At a time when American attention has been focused

on the fate of a single soldier captured in Afghanistan, the commemoration is likely to recall the vast scale and the huge, human odds at play during D-Day.

"It was a killing field," Harry Billinge, an 88-year-old British veteran, told the BBC, "I hope they will not forget the poor devils that died here."

Thousands of U.S., Canadian, British and German soldiers died as the Allied forces established the crucial bridgehead that began Operation Overlord -- the invasion of northwestern Europe as the Soviet Red Army pushed on Berlin from the east. French civilians also sustained heavy losses.

The defeat of Nazism led to Europe's division into hostile ideological camps, and to the Cold War -- the rivalry between Moscow and Washington that many analysts depict as having been revived by the crisis in Ukraine.
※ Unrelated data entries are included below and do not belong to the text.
Lemma evaluation_reads_last_two_bars_witness :
  posted (emitted (check_spike_and_death_candle "FFIE")
            (Demo.world (FlatDay.frame ++ Demo.spike_then_red) (PostResponse 204))
            initial_state)
  = [spike_origin "FFIE" (Demo.at_time 9 35); entry_origin "FFIE" (Demo.at_time 9 40)].
Proof.
  refine (proj1 (evaluation_reads_last_two_bars "FFIE"
            (Demo.world (FlatDay.frame ++ Demo.spike_then_red) (PostResponse 204))
            initial_state FlatDay.frame (Demo.at_time 9 35) (Demo.at_time 9 40)
            (mk_Bar 10 12 10 11.5 5000) (mk_Bar 10 10 9 9.5 3000) _)).
  reflexivity.
Defined.

(** X2. Bars without prices raise no alert.  When the open or the close of
    the bar before the last is NaN, the evaluation posts nothing and records
    nothing; when the open or the close of the last bar is NaN, no ENTRY
    alert is posted. *)
Theorem nan_prices_raise_no_alert (ticker : string) (w : World) (s : State)
    (pre : RawFrame) (prev_time current_time : datetime) (prev_bar current_bar : Bar) :
  yf_download w (downloads s) ticker =
    DownloadFrame (pre ++ [(prev_time, prev_bar); (current_time, current_bar)]) →
  let s' := (check_spike_and_death_candle ticker w s).1 in
  (PrimFloat.is_nan (Open prev_bar) = true ∨ PrimFloat.is_nan (Close prev_bar) = true →
   posted (emitted (check_spike_and_death_candle ticker) w s) = []
   ∧ alerted_spikes s' = alerted_spikes s
   ∧ alerted_deaths s' = alerted_deaths s)
  ∧ (PrimFloat.is_nan (Open current_bar) = true
     ∨ PrimFloat.is_nan (Close current_bar) = true →
     (entry_origin ticker current_time
        ∉ posted (emitted (check_spike_and_death_candle ticker) w s))
     ∧ alerted_deaths s' = alerted_deaths s).
Proof.
  intros Hdownload s'. subst s'.
  rewrite (check_download_posted _ _ _ _ _ _ _ _ Hdownload).
  destruct (check_download_alerted _ _ _ _ _ _ _ _ Hdownload) as [-> ->].
  split.
  - intros Hnan. apply move_of_nan in Hnan.
    rewrite (leb_nan_r 10 _ Hnan). cbn [andb app]. auto.
  - intros Hnan.
    assert (Hred : (Close current_bar <? Open current_bar)%float = false).
    { destruct Hnan as [Hopen | Hclose];
        [apply ltb_nan_r | apply ltb_nan_l]; assumption. }
    rewrite Hred, andb_false_r. cbn [andb app]. rewrite app_nil_r.
    split; [| reflexivity].
    destruct (_ && _); [| apply not_elem_of_nil].
    rewrite list_elem_of_singleton. discriminate.
Qed.

Lemma nan_prices_raise_no_alert_witness :
  posted (emitted (check_spike_and_death_candle "FFIE")
            (Demo.world Edge.gap_then_red (PostResponse 204)) initial_state) = [].
Proof.
  refine (proj1 (proj1 (nan_prices_raise_no_alert "FFIE"
            (Demo.world Edge.gap_then_red (PostResponse 204)) initial_state
            [] (Demo.at_time 9 35) (Demo.at_time 9 40)
            (mk_Bar nan nan nan nan 0) (mk_Bar 10 10 9 9.5 3000) _) _)).
  - reflexivity.
  - left. reflexivity.
Defined.

(** X3. The death candle test is strict: a last bar that closes exactly at
    its open raises no ENTRY alert and records no death key, whatever the bar
    before it did. *)
Theorem flat_candle_is_no_death_candle (ticker : string) (w : World) (s : State)
    (pre : RawFrame) (prev_time current_time : datetime) (prev_bar current_bar : Bar) :
  yf_download w (downloads s) ticker =
    DownloadFrame (pre ++ [(prev_time, prev_bar); (current_time, current_bar)]) →
  Close current_bar = Open current_bar →
  (entry_origin ticker current_time
     ∉ posted (emitted (check_spike_and_death_candle ticker) w s))
  ∧ alerted_deaths (check_spike_and_death_candle ticker w s).1 = alerted_deaths s.
Proof.
  intros Hdownload Hflat.
  rewrite (check_download_posted _ _ _ _ _ _ _ _ Hdownload).
  destruct (check_download_alerted _ _ _ _ _ _ _ _ Hdownload) as [_ ->].
  rewrite Hflat, float_ltb_irrefl, andb_false_r. cbn [andb app].
  rewrite app_nil_r. split; [| reflexivity].
  destruct (_ && _); [| apply not_elem_of_nil].
  rewrite list_elem_of_singleton. discriminate.
Qed.

Lemma flat_candle_is_no_death_candle_witness :
  entry_origin "FFIE" (Demo.at_time 9 40)
    ∉ posted (emitted (check_spike_and_death_candle "FFIE")
                (Demo.world Edge.spike_then_flat (PostResponse 204)) initial_state).
Proof.
  refine (proj1 (flat_candle_is_no_death_candle "FFIE"
            (Demo.world Edge.spike_then_flat (PostResponse 204)) initial_state
            [] (Demo.at_time 9 35) (Demo.at_time 9 40)
            (mk_Bar 10 12 10 11.5 5000) (mk_Bar 11.5 11.5 11.5 11.5 0) _ _)).
  - reflexivity.
  - reflexivity.
Defined.

(** ** AlertSink and CandleSource on their own *)

(** Did the webhook take the alert: it answered, and not with a client or
    server error. *)
Definition delivered (r : post_result) : bool :=
  match r with
  | PostRaises _ => false
  | PostResponse code => negb ((400 <=? code) && (code <? 600))
  end.

(** X4. One call of [send_discord_alert] makes exactly one request, whose
    payload carries the title, the message and the color it was given.  It
    logs "Alert sent" when the webhook answered with a status outside 400 to
    599 (a 1xx or 3xx answer included) and an error line when the request
    raised or the status is a 4xx or 5xx.  Either way it leaves both
    dictionaries alone. *)
Theorem send_discord_alert_outcome (o : origin) (title message : string) (color : Z)
    (w : World) (s : State) :
  let payload :=
    mk_embed title message color (Calendar.isoformat "T" (utcnow w (posts s))) in
  let answer := requests_post w (posts s) payload in
  let s' := (send_discord_alert o title message color w s).1 in
  ∃ msg,
    emitted (send_discord_alert o title message color) w s =
      [EvPost o payload answer;
       EvLog (if delivered answer then INFO else ERROR) msg]
    ∧ (delivered answer = true → msg = ("Alert sent: " ++ title)%string)
    ∧ posts s' = S (posts s)
    ∧ downloads s' = downloads s
    ∧ alerted_spikes s' = alerted_spikes s
    ∧ alerted_deaths s' = alerted_deaths s.
Proof.
  intros payload answer s'. subst s'.
  rewrite send_discord_alert_run. cbn [fst posts downloads alerted_spikes alerted_deaths].
  assert (Hemitted : emitted (send_discord_alert o title message color) w s
                     = send_events o title message color w s).
  { apply emitted_of_trace. rewrite send_discord_alert_run. reflexivity. }
  rewrite Hemitted. unfold send_events, answer_of, payload_of.
  fold payload. fold answer.
  destruct answer as [err | code]; cbn [send_log delivered].
  - eexists. repeat split. discriminate.
  - destruct ((400 <=? code) && (code <? 600)); cbn [negb].
    + eexists. repeat split. discriminate.
    + eexists. repeat split.
Qed.

Lemma fst_with_indicators (df : RawFrame) : (with_indicators df).*1 = df.*1.
Proof.
  apply list_eq. intros i.
  rewrite !list_lookup_fmap, with_indicators_lookup.
  destruct (df !! i) as [[t b] |]; reflexivity.
Qed.

Lemma bars_with_indicators (df : RawFrame) :
  (λ r, bar r.2) <$> with_indicators df = df.*2.
Proof.
  apply list_eq. intros i.
  rewrite !list_lookup_fmap, with_indicators_lookup.
  destruct (df !! i) as [[t b] |]; reflexivity.
Qed.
World leaders set to attend the 70th anniversary celebrations Friday include President Barack Obama, Chancellor Angela Merkel of Germany, President Vladimir V. Putin of Russia and Queen Elizabeth II of Britain alongside the country's prime minister, David Cameron.

While some Western leaders, including Cameron, Merkel and President Francois Hollande of France, have scheduled meetings with Putin during the anniversary, there is no immediate plan for Obama to meet the Russian leader.
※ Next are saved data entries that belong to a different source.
(** The trace of the loop never begins with a raise: it begins with the
    progress line or with a call. *)
Lemma insert_docs_head (c : ContainerProxy) docs progress (st : state E) :
  match events (insert_docs c docs progress st) with
  | EvRaised _ :: _ => False
  | _ => True
  end.
Proof.
  destruct docs as [|doc rest]; simpl; [exact I|].
  destruct (progress_line_run progress st) as (evs & Hrun & Hevs).
  rewrite run_bind, Hrun. simpl.
  destruct Hevs as [->|[s ->]]; simpl; [|exact I].
  rewrite run_bind. unfold container_create_item, call.
  destruct (create_item E _ _ doc (world st)) as [[e|x] w]; simpl; exact I.
Qed.

Lemma created_call_cons db c body rest :
  match rest with EvRaised _ :: _ => False | _ => True end ->
  created (EvCall (CreateItem db c body) :: rest) = body :: created rest.
Proof. destruct rest as [|[] ?]; simpl; tauto. Qed.

Lemma load_events_head (c : ContainerProxy) docs progress :
  match load_events c docs progress with
  | EvRaised _ :: _ => False
  | _ => True
  end.
Proof.
  destruct docs as [|doc rest]; simpl; [exact I|].
  destruct (progress mod 10 =? 0); exact I.
Qed.
Lemma rows_of_one (query : text) : exists q, rows_of [query] = [q].
Proof.
  unfold rows_of. pose proof (encode_rows [query]) as Hlen.
  destruct (encode [query]) as [|v [|v' rest]]; try discriminate.
  eexists; reflexivity.
Qed.

(** [search] on an index that holds vectors: the query is embedded, the
    index is asked for [min k ntotal] neighbours, and the loop runs over the
    hits when the index answers. *)
Lemma search_cases (w : world) (query : text) (k : Z) (i : Index) :
  index (self w) = Some i ->
  ntotal i <> 0 ->
  exists q,
    rows_of [query] = [q]
    /\ search query k w
       = (match Index_search i width q (Z.min k (ntotal i)) with
          | Raised e => Raised e
          | Returned hits => collect (metadata (self w)) hits []
          end,
          mkWorld (self w) (encoded w ++ [[query]])).
Proof.
  intros Hidx Hn. destruct (rows_of_one query) as [q Hq]. exists q.
  split; [exact Hq|]. unfold rows_of in Hq.
  unfold search, bind, get, embed, lift. cbn [self]. rewrite Hidx.
  destruct (Z.eqb_spec (ntotal i) 0); [contradiction|].
  cbn [self]. rewrite Hq.
  destruct (Index_search i width q (Z.min k (ntotal i))); reflexivity.
Qed.
(** X8: the blocks handed out are consecutive pieces of the range and
    together make it up; the k-th thread of control writes results[k]; every
    block but the last has exactly block_size elements, and the last, which
    the caller sums itself, has block_size elements and the remainder of the
    division, fewer than the number of threads. *)
Theorem blocks_partition (hw : nat) (range : list T) :
  0 < length range -> (Z.of_nat (length range) + 24 < 2 ^ 64)%Z ->
  concat (block <$> tasks hw range) = range
  /\ (forall k t, tasks hw range !! k = Some t -> slot t = k)
  /\ (forall k t, tasks hw range !! k = Some t ->
        S k < length (tasks hw range) ->
        Z.of_nat (length (block t))
        = block_size (Z.of_nat hw) (Z.of_nat (length range)))
  /\ (forall t, last (tasks hw range) = Some t ->
        (block_size (Z.of_nat hw) (Z.of_nat (length range))
         <= Z.of_nat (length (block t))
         < block_size (Z.of_nat hw) (Z.of_nat (length range))
           + Z.of_nat (length (tasks hw range)))%Z).
Proof.
  intros Hpos Hfit.
  destruct (tasks_blocks hw range Hpos Hfit)
    as (n & size & Hn & Hsize & Hlen & H1 & _ & _ & Hdiv & Hcat & Hslot
        & Hmid & Hlast).
  rewrite Hlen, <- Hsize. split_and!; [done|done| |].
  - intros k t Hk Hlt. by rewrite (Hmid k t Hk Hlt).
  - intros t Ht. rewrite last_lookup, Hlen in Ht.
    replace (Init.Nat.pred n) with (n - 1) in Ht by lia.
    rewrite (Hlast t Ht). nia.
Qed.

(** X9: min_per_thread is not a minimum.  When more than one thread of
    control is used every one of them gets at least 13 elements; 25 are not
    guaranteed (26 elements on two threads make two blocks of 13). *)
Theorem blocks_at_least_13 (hw : nat) (range : list T) :
  0 < length range -> (Z.of_nat (length range) + 24 < 2 ^ 64)%Z ->
  2 <= length (tasks hw range) ->
  forall t, t ∈ tasks hw range -> 13 <= length (block t).
Proof.
  intros Hpos Hfit H2 t (k & Hk)%list_elem_of_lookup_1.
  destruct (tasks_blocks hw range Hpos Hfit)
    as (n & size & Hn & Hsize & Hlen & H1 & H25 & _ & Hdiv & Hcat & Hslot
        & Hmid & Hlast).
  rewrite Hlen in *.
  assert (13 <= size) as H13 by nia.
  pose proof (lookup_lt_Some _ _ _ Hk) as Hlt. rewrite Hlen in Hlt.
  destruct (decide (S k < n)) as [Hin|Hout].
  - by rewrite (Hmid k t Hk Hin).
  - assert (k = n - 1) as -> by lia. rewrite (Hlast t Hk). nia.
Qed.

Lemma tasks_slots_NoDup (hw : nat) (range : list T) :
  0 < length range -> (Z.of_nat (length range) + 24 < 2 ^ 64)%Z ->
  NoDup (slot <$> tasks hw range).
Proof.
  intros Hpos Hfit.
  destruct (tasks_blocks hw range Hpos Hfit)
    as (n & size & _ & _ & _ & _ & _ & _ & _ & _ & Hslot & _).
  apply NoDup_alt. intros i j s Hi Hj.
  apply list_lookup_fmap_Some in Hi as (ti & -> & Hi).
  apply list_lookup_fmap_Some in Hj as (tj & Heq & Hj).
  rewrite (Hslot i ti Hi), (Hslot j tj Hj) in Heq. done.
Qed.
On Wednesday, Putin offered to meet Obama during the celebrations, which began Thursday evening with a series of dinners in France. "There is no reason to think President Obama does not want to talk to the Russian president," Putin said. "It's his choice. I am ready for dialogue."
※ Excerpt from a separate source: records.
Definition to_ascii_lowercase (s : string) : string :=
  of_bytes (map lower_byte (as_bytes s)).

(** [str::trim]: strip characters with the Unicode White_Space property, whose
    UTF-8 encodings have one, two or three bytes. *)
Definition ws1 (b : byte) : bool :=
  between 9 13 (Z_of_byte b) || (Z_of_byte b =? 32).
Definition ws2 (b c : byte) : bool :=
  (Z_of_byte b =? 194) && ((Z_of_byte c =? 133) || (Z_of_byte c =? 160)).
Definition ws3 (b c d : byte) : bool :=
  let x := Z_of_byte b in let y := Z_of_byte c in let z := Z_of_byte d in
  ((x =? 225) && (y =? 154) && (z =? 128))
  || ((x =? 226) && (y =? 128)
      && (between 128 138 z || (z =? 168) || (z =? 169) || (z =? 175)))
  || ((x =? 226) && (y =? 129) && (z =? 159))
  || ((x =? 227) && (y =? 128) && (z =? 128)).

Section strip.
Context (p1 : byte → bool) (p2 : byte → byte → bool) (p3 : byte → byte → byte → bool).
Fixpoint strip_while (bs : bytes) : bytes :=
  match bs with
  | [] => []
  | b0 :: r0 =>
    if p1 b0 then strip_while r0 else
    match r0 with
    | [] => bs
    | b1 :: r1 =>
      if p2 b0 b1 then strip_while r1 else
      match r1 with
      | [] => bs
      | b2 :: r2 => if p3 b0 b1 b2 then strip_while r2 else bs
      end
    end
  end.
End strip.

Definition trim_bytes (bs : bytes) : bytes :=
  rev (strip_while ws1 (λ c b, ws2 b c) (λ d c b, ws3 b c d)
         (rev (strip_while ws1 ws2 ws3 bs))).
Definition trim (s : string) : string := of_bytes (trim_bytes (as_bytes s)).

Fixpoint bytes_prefix (p bs : bytes) : bool :=
  match p, bs with
  | [], _ => true
  | x :: p', y :: bs' => Byte.eqb x y && bytes_prefix p' bs'
  | _ :: _, [] => false
  end.

Fixpoint bytes_contains (needle bs : bytes) : bool :=
  bytes_prefix needle bs ||
  match bs with [] => false | _ :: bs' => bytes_contains needle bs' end.

Definition str_contains (needle s : string) : bool :=
  bytes_contains (as_bytes needle) (as_bytes s).

(** [str::parse::<u64>]: an optional plus sign and decimal digits. *)
Fixpoint parse_digits (acc : Z) (bs : bytes) : string + Z :=
  match bs with
  | [] => inr acc
  | b :: rest =>
      let c := Z_of_byte b in
      if between 48 57 c then
        let acc' := 10 * acc + (c - 48) in
        if acc' <=? U64_MAX then parse_digits acc' rest
        else inl "number too large to fit in target type"
      else inl "invalid digit found in string"
  end.
Definition parse_u64 (s : string) : string + Z :=
  match as_bytes s with
  | [] => inl "cannot parse integer from empty string"
  | b :: rest =>
      if (Z_of_byte b =? 43) then
        match rest with
        | [] => inl "invalid digit found in string"
        | _ :: _ => parse_digits 0 rest
        end
      else parse_digits 0 (b :: rest)
  end.

Definition starts_with (p s : string) : bool := String.prefix p s.

Definition str_eqb (a b : string) : bool := bool_decide (a = b).

(** [slice::contains(&x)] on strings and the [matches!(s, "a" | "b")] idiom. *)
Definition str_in (s : string) (l : list string) : bool := bool_decide (s ∈ l).

Lemma str_in_cons s x l : str_in s (x :: l) = true ↔ s = x ∨ str_in s l = true.
Proof. unfold str_in. rewrite !bool_decide_eq_true. apply elem_of_cons. Qed.

Definition is_blank (s : string) : bool := str_eqb (trim s) "".

(** [chars().any(char::is_whitespace)] with the extra ASCII characters [p]; the
    encodings of the white space characters start with a byte that no other
    character contains. *)
Fixpoint find_ws_or (p : byte → bool) (bs : bytes) : option nat :=
  match bs with
  | [] => None
  | b0 :: r0 =>
    if p b0 || ws1 b0
       || match r0 with
          | b1 :: r1 => ws2 b0 b1 || match r1 with b2 :: _ => ws3 b0 b1 b2 | [] => false end
          | [] => false
          end
    then Some 0%nat else S <$> find_ws_or p r0
  end.
Definition byte_is (z : Z) (b : byte) : bool := Z_of_byte b =? z.

(** [str::lines]: split at line feeds, without a final empty line, each line
    without a trailing carriage return. *)
Fixpoint split_lf (acc : bytes) (bs : bytes) : list bytes :=
  match bs with
  | [] => match acc with [] => [] | _ => [rev acc] end
  | b :: r => if byte_is 10 b then rev acc :: split_lf [] r else split_lf (b :: acc) r
  end.
Definition strip_cr (bs : bytes) : bytes :=
  match rev bs with
  | b :: r => if byte_is 13 b then rev r else bs
  | [] => bs
  end.
(** A final line without its line feed keeps a trailing carriage return. *)
Fixpoint strip_crs (ended : bool) (ls : list bytes) : list bytes :=
  match ls with
  | [] => []
  | [l] => [if ended then strip_cr l else l]
  | l :: r => strip_cr l :: strip_crs ended r
  end.
Definition ends_lf (bs : bytes) : bool :=
  match rev bs with b :: _ => byte_is 10 b | [] => false end.
Definition lines (s : string) : list string :=
  of_bytes <$> strip_crs (ends_lf (as_bytes s)) (split_lf [] (as_bytes s)).

(** [slice::join] *)
Definition join (sep : string) (l : list string) : string := String.concat sep l.

(** The byte order of [str], lexicographic. *)
Fixpoint bytes_leb (a b : bytes) : bool :=
  match a, b with
  | [], _ => true
  | _ :: _, [] => false
  | x :: a', y :: b' =>
      if Z_of_byte x <? Z_of_byte y then true
      else if Z_of_byte y <? Z_of_byte x then false else bytes_leb a' b'
  end.

(** ** Tactics and hint databases *)

Create HintDb jackin.

Ltac bool_to_prop :=
  repeat match goal with
  | H : andb _ _ = true |- _ => apply andb_true_iff in H; destruct H
  | H : orb _ _ = true |- _ => apply orb_true_iff in H
  | H : andb _ _ = false |- _ => apply andb_false_iff in H
  | H : orb _ _ = false |- _ => apply orb_false_iff in H; destruct H
  | H : negb _ = true |- _ => apply negb_true_iff in H
  | H : negb _ = false |- _ => apply negb_false_iff in H
  | H : (_ <? _) = true |- _ => apply Z.ltb_lt in H
  | H : (_ <? _) = false |- _ => apply Z.ltb_ge in H
  | H : (_ <=? _) = true |- _ => apply Z.leb_le in H
  | H : (_ <=? _) = false |- _ => apply Z.leb_gt in H
  | H : (_ =? _) = true |- _ => apply Z.eqb_eq in H
  | H : (_ =? _) = false |- _ => apply Z.eqb_neq in H
  | H : bool_decide _ = true |- _ => apply bool_decide_eq_true in H
  | H : bool_decide _ = false |- _ => apply bool_decide_eq_false in H
  end.

(** Replace a string known to be in a literal list by each of its values. *)
Ltac str_cases H :=
  repeat (apply str_in_cons in H; destruct H as [->|H]);
  try discriminate H.

(** Case on the scrutinee of a match or an [if], keeping the equation. *)
Ltac split_match :=
  match goal with
  | |- context [match ?x with _ => _ end] => destruct x eqn:?
  end.
Ltac split_match_in H :=
  match type of H with
  | context [match ?x with _ => _ end] => destruct x eqn:?
  end.

(** Turn [c = Ok _] for a chain of binds into the facts of each step. *)
Ltac invert_ok :=
  repeat match goal with
  | H : _ ≫= _ = Ok _ |- _ =>
      apply bind_ok in H; destruct H as (? & ? & H)
  | H : ensure _ _ = Ok _ |- _ => apply ensure_ok in H
  | H : assert_or_panic _ = Ok _ |- _ => apply assert_ok in H
  | H : Ok _ = Ok _ |- _ => apply Ok_inj in H
  | H : Err _ = Ok _ |- _ => discriminate H
  | H : bail _ = Ok _ |- _ => discriminate H
  | H : bail_at _ _ = Ok _ |- _ => discriminate H
  | H : Panic = Ok _ |- _ => discriminate H
  end.

(** Unfold every range predicate and finish with linear arithmetic. *)
Ltac range_lia :=
  unfold in_range, U8_MAX, U16_MAX, U32_MAX, U64_MAX in *; lia.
Hollande will shuttle between encounters Thursday evening with the U.S. and Russian leaders in Paris, holding separate dinners with each of them, French officials have said. Hollande also plans to try to broker a first encounter between Putin and Ukraine's president-elect, Petro O. Poroshenko.

Obama, visiting Europe this week, has been seeking to persuade allies in Central and Eastern Europe that the United States is being tough enough with Russia over its activities in Ukraine, where pro-Russian separatists are fighting government forces in the east and Moscow has annexed Crimea in the south.

Obama has also been trying to convince Western allies, most of which have powerful economic bonds with Moscow, to maintain pressure on Russia over the Ukraine crisis.

On Friday, the showcase international event grouping some 18 foreign leaders is scheduled to be held on landing beach Sword near the Normandy village of Ouistreham at its eastern extremity.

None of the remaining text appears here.